If you’re going to keep your pup in the compound, you’ll need a six-foot fence because Great Danes are notorious for destroying the landscaping. They are, however, not escape artists.
While you may want a jogging buddy, wait until your pup gets to 18 months old before taking him with you. In some cases, the Great Dane may not be ready to go running until he is two years old.
Crate training effectively ensures your Dane doesn’t cause accidents in the house, especially when you’re not around to monitor him.
A crate also offers a haven for your pooch to retreat for siesta. Begin crate training at an early age to teach your Dane to accept restraint when he needs to be taken to the vet or boarded.
Never confine your pup in a crate for long because he will begin to detest the experience and see the crate as a jail. Maintain crating to a maximum of 4 hours a day except when your pup is napping at night.
Great Danes are social canines and aren’t developed to spend all their time locked up in crates or kennels.
Great Danes can get cold in chilly weather, so they enjoy a fleece coat or sweater to keep them warm.
They don’t require frequent baths, except when they are too dirty from playing in the mud. It wouldn’t hurt to have doggie wipes on hand to wipe their dirty paws or messes.
Brush your Fido’s teeth at least twice a week to prevent bad breath and tartar buildup. Also, trim his nails once a month if he doesn’t wear them down naturally. You can ask your vet for nail clipping pointers if you are new to the exercise.

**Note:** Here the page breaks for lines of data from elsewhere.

(** C3 as the code has it: in a run that returns no error, a group of more
    than one engine, none active, gets as its active engine the first engine
    in the order of the visit whose nodeID is equal to a non-empty node
    field of the volume (desired, current or pending, with no priority among
    the three); the other engines of the group stay as listed. *)
Theorem checkAndUpdateEngineActiveState_activates_first_on_node
    before k after volumeOrder rm rm' engineMap volumeName engineList v e :
  (listEngines' rm).2 = Done (inr engineMap) ->
  RangeOrder volumeOrder (groupsOf engineMap (before ++ k :: after)%list) ->
  groupsOf engineMap (before ++ k :: after)%list !! volumeName = Some engineList ->
  (1 < length engineList)%nat ->
  (forall j ej, j ∈ engineList -> engineMap !! j = Some ej ->
                Engine_Spec_Active ej = false) ->
  (Get volumeName rm).2 = Done (inr v) ->
  engineMap !! k = Some e -> Engine_Spec_VolumeName e = volumeName ->
  onVolumeNode v e = true ->
  (forall j ej, j ∈ before -> j ∈ engineList -> engineMap !! j = Some ej ->
                onVolumeNode v ej = false) ->
  checkAndUpdate (before ++ k :: after)%list volumeOrder rm = (rm', Done None) ->
  objects (engines rm') !! k = Some (Engine_setActive e) /\
  forall j, j ∈ engineList -> j <> k -> objects (engines rm') !! j = engineMap !! j.
Proof.
  intros Hlist Hro Hgroup Hlen Hnone Hget Hk Hvn Hon Hbefore Hrun.
  destruct (checkAndUpdate_at (before ++ k :: after)%list volumeOrder rm engineMap
              volumeName engineList Hlist Hro Hgroup)
    as (rm2' & r & rm1 & Hrun' & Hadv & Hsame & Hcases).
  rewrite Hrun in Hrun'. injection Hrun' as <- <-.
  pose proof (noneActive_same rm1 engineMap engineList Hsame Hnone) as Hnone1.
  pose proof (Get_after_listing volumeName engineMap rm rm1 Hadv) as Hget1.
  rewrite Hget in Hget1.
  pose proof (volumeEngineMap_group _ _ _ _ Hgroup) as (_ & _ & Hlist_eq).
  rewrite groupOf_app in Hlist_eq. unfold groupOf at 2 in Hlist_eq.
  rewrite filter_cons_True in Hlist_eq by (by rewrite Hk; simpl; rewrite Hvn).
  fold (groupOf engineMap volumeName after) in Hlist_eq.
  assert (k ∈ engineList) as Hkin.
  { rewrite Hlist_eq. apply elem_of_app. right. left. }
  destruct Hcases as [[_ [err ?]]|(rm2 & r2 & Hstep & _ & Hafter & Hr2)]; [done|].
  destruct (groupStep_inv _ _ _ _ _ _ _ Hstep)
    as [(k0 & e0 & Hk0 & He0 & Ha0 & _)
       |[(k0 & e0 & Hl0 & _)
        |[(err & _ & _ & _ & _ & ->)
         |[(w & _ & _ & Hg & Hno & _)
          |(w & rm3 & before0 & k0 & after0 & e0 & _ & _ & Hg & Hl0 & Hno & He0
              & Hon0 & -> & _)]]]].
  - by rewrite (Hnone1 k0 e0 Hk0 He0) in Ha0.
  - by destruct (several_length _ Hlen k0).
  - by destruct Hr2.
  - rewrite Hg in Hget1. simpl in Hget1. assert (w = v) as -> by congruence.
    rewrite (Hno k e Hkin) in Hon; [done|]. by rewrite Hsame.
  - rewrite Hg in Hget1. simpl in Hget1. assert (w = v) as -> by congruence.
    apply Get_inr in Hg as (_ & He & _).
    assert (k0 = k) as ->.
    { apply (first_unique
               (fun j => exists ej, objects (engines rm1) !! j = Some ej /\
                                    onVolumeNode v ej = true)
               (fun j => forall ej, objects (engines rm1) !! j = Some ej ->
                                    onVolumeNode v ej = false)
               before0 (groupOf engineMap volumeName before) after0
               (groupOf engineMap volumeName after)).
      - intros j (ej & Hej & Hgood) Hbad. rewrite (Hbad ej Hej) in Hgood. done.
      - by rewrite <- Hl0, <- Hlist_eq.
      - intros j Hj ej Hej. by eapply Hno.
      - by exists e0.
      - intros j Hj ej Hej.
        assert (j ∈ engineList) as Hjin.
        { rewrite Hlist_eq. apply elem_of_app. by left. }
        rewrite Hsame in Hej by done.
        apply elem_of_groupOf in Hj as [Hj _]. by eapply Hbefore.
      - exists e. split; [|done]. by rewrite Hsame. }
    rewrite Hsame in He0 by done. assert (e0 = e) as -> by congruence.
    split.
    + rewrite Hafter by done. simpl. by rewrite lookup_insert_eq.
    + intros j Hj Hne. rewrite Hafter by done. simpl.
      rewrite lookup_insert_ne by done. rewrite He. by apply Hsame.
Qed.


Lemma activated_lookup E E' j ej :
  activated E E' -> E' !! j = Some ej ->
  exists e, E !! j = Some e /\ (ej = e \/ ej = Engine_setActive e).
Proof.
  intros Ha Hj. destruct (Ha j) as [Heq|Heq]; rewrite Hj in Heq.
  - exists ej. split; [done|by left].
  - destruct (E !! j) as [e|]; simplify_eq/=. exists e. split; [done|by right].
Qed.

(** the run keeps the engines and their volume names *)
Lemma checkAndUpdate_activated engineOrder volumeOrder rm engineMap :
  (listEngines' rm).2 = Done (inr engineMap) ->
  exists rm' r,
    checkAndUpdate engineOrder volumeOrder rm = (rm', Done r) /\
    advances' (withEngines engineMap rm) rm'.
Proof.
  intros Hlist. rewrite (checkAndUpdate_run _ _ _ _ Hlist).
  destruct (updateGroups_run namespace lhClient
              (range volumeOrder (groupsOf engineMap engineOrder))
              (withEngines engineMap rm)) as (rm' & r & Hrun & Hadv & _).
  { by apply groups_valid. }
  by exists rm', r.
Qed.

(** the engines of a volume in the cache after the run are those of its group *)
Lemma group_member_after engineOrder engineMap volumeName engineList E' j ej :
  RangeOrder engineOrder engineMap ->
  groupsOf engineMap engineOrder !! volumeName = Some engineList ->
  activated engineMap E' ->
  E' !! j = Some ej -> Engine_Spec_VolumeName ej = volumeName ->
  j ∈ engineList.
Proof.
  intros Hro Hgroup Ha Hj Hvn.
  apply volumeEngineMap_group in Hgroup as (_ & _ & ->).
  destruct (activated_lookup _ _ _ _ Ha Hj) as (e & He & Hej).
  apply elem_of_groupOf. split.
  - apply (RangeOrder_elem _ _ _ Hro). by eexists.
  - exists e. split; [done|]. by destruct Hej as [->| ->].
Qed.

As you groom your doggy, always check for signs of health issues such as sores, redness, rashes, and inflammation on the feet, eyes, mouth, nose, and skin.
His eyes should be clear and free of discharge or redness. Such consistent examinations will help you point out potential health issues before they advance.
Don’t neglect your pup’s ears, either. You should check them every week for foul smells or redness, which can be signs of infection.
As you check his ears, wipe them with dog wipes or a cotton ball soaked in an ear cleaning solution.
Do Great Danes make wonderful family pets?
Yes. Great Danes are popular family pets because they are extremely amicable. They are particularly kind and welcoming towards young kids, as playing and cuddling with toddlers tops their list of things to do every day.
Sometimes their immense size holds them back from having the time of their lives with their kiddie friends, but generally, Great Danes are the most harmless canine breeds you’ll ever find.
What 2 breeds make up a Great Dane?
Most judges believe that this pedigree is made up of the English Mastiff and Irish Wolfhound. Some still debate over this breed’s origin, whether in Denmark or Germany, but one thing we know for sure is that the Great Dane was developed as a Boarhound to hunt European wild boar. The Dane is, therefore, an amalgamation of unchallenged size and amazing speed.
Is the Great Dane hostile?
Not at all. It’s easy to assume that Great Danes are aggressive because they are gigantic. But far from it, Danes are gentle and sweet. The only time they can get aggressive is when faced with danger. They are quite territorial and can charge at someone without warning, with a single bite having a life-altering effect on the sorry victim.
So, beware not to take its sweet nature for granted. Great Danes can change faces in a split second, but they are sensitive enough to sniff out a villain from the good guys.
Is a Great Dane a horrible canine?
Their look can be imposing, but in reality, Great Danes are one of the best dog breeds to have around. So, don’t worry about them being bad dogs. Danes are gentle giants.
This breed is indeed great! The easy-going Dane is truthfully a joy to live with. He is are not only an ideal house companion but makes the best guardian as well. If you are physically and emotionally capable of caring for this Apollo, then look into the best breeders to snag yourself this mighty pup.